:: Data to examine ::
(** A string is a prefix of what it is extended to. *)
Lemma string_prefix_app (s1 s2 : string) : String.prefix s1 (s1 +:+ s2) = true.
Proof.
  induction s1 as [|a s1 IH]; [by destruct s2|]. cbn [String.append String.prefix].
  by destruct (Ascii.ascii_dec a a).
Qed.

(** A string is empty exactly when its length is zero. *)
Lemma string_length_zero (s : string) : String.length s = 0%nat <-> s = "".
Proof. destruct s; simpl; split; intros; done. Qed.

(** ** Integers *)

(** Induction on a list three elements at a time: the shape of a byte
    sequence under base64. *)
Lemma list_ind3 {A} (P : list A -> Prop) :
  P [] -> (forall x, P [x]) -> (forall x y, P [x; y]) ->
  (forall x y z l, P l -> P (x :: y :: z :: l)) ->
  forall l, P l.
Proof.
  intros H0 H1 H2 H3 l.
  enough (P l /\ (forall x, P (x :: l)) /\ (forall x y, P (x :: y :: l))) by tauto.
  induction l as [|a l (IH0 & IH1 & IH2)]; [by auto|].
  split; [apply IH1|]. split; [intros x; apply IH2|]. intros x y. by apply H3.
Qed.

(** The number of whole steps of size [p] that fit below [t]: the bound that
    the polling loop's termination argument uses. *)
Lemma Z_div_steps_bound (t p i : Z) :
  (0 < p)%Z -> (i * p < t)%Z -> (i <= t / p)%Z.
Proof.
  intros Hp Hlt. apply Z.div_le_lower_bound; [done | lia].
Qed.

(** ** Sums *)

(** Replacing one summand. *)
Lemma sum_list_insert (l : list nat) (i n m : nat) :
  l !! i = Some n -> (sum_list (<[i := m]> l) + n = sum_list l + m)%nat.
Proof.
  revert i. induction l as [|x l IH]; intros [|i] E; simplify_eq/=; [lia|].
  specialize (IH i E). lia.
Qed.

(** ** Checking a property below a bound *)

(** A decidable property of the numbers below [n] holds when it evaluates
    to [true] on each of them. *)
Lemma below_forallb (n : nat) (p : N -> bool) :
  forallb p (N.of_nat <$> seq 0 n) = true -> forall a, (a < N.of_nat n)%N -> p a = true.
Proof.
  intros H a Ha. rewrite forallb_forall in H. apply H.
  apply list_elem_of_In, list_elem_of_fmap. exists (N.to_nat a).
  split; [lia|]. apply elem_of_seq. lia.
Qed.

Lemma below_forallb2 (n : nat) (p : N -> N -> bool) :
  forallb (fun a => forallb (p a) (N.of_nat <$> seq 0 n)) (N.of_nat <$> seq 0 n) = true ->
  forall a b, (a < N.of_nat n)%N -> (b < N.of_nat n)%N -> p a b = true.
Proof.
  intros H a b Ha Hb. apply (below_forallb n (p a)); [|done].
  by apply (below_forallb n (fun a => forallb (p a) (N.of_nat <$> seq 0 n))).
Qed.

:: What is being asked ::
Among the lines above, list those that contain the word "property".

:: Answer to the exercise ::
(** ** Checking a property below a bound *)
(** A decidable property of the numbers below [n] holds when it evaluates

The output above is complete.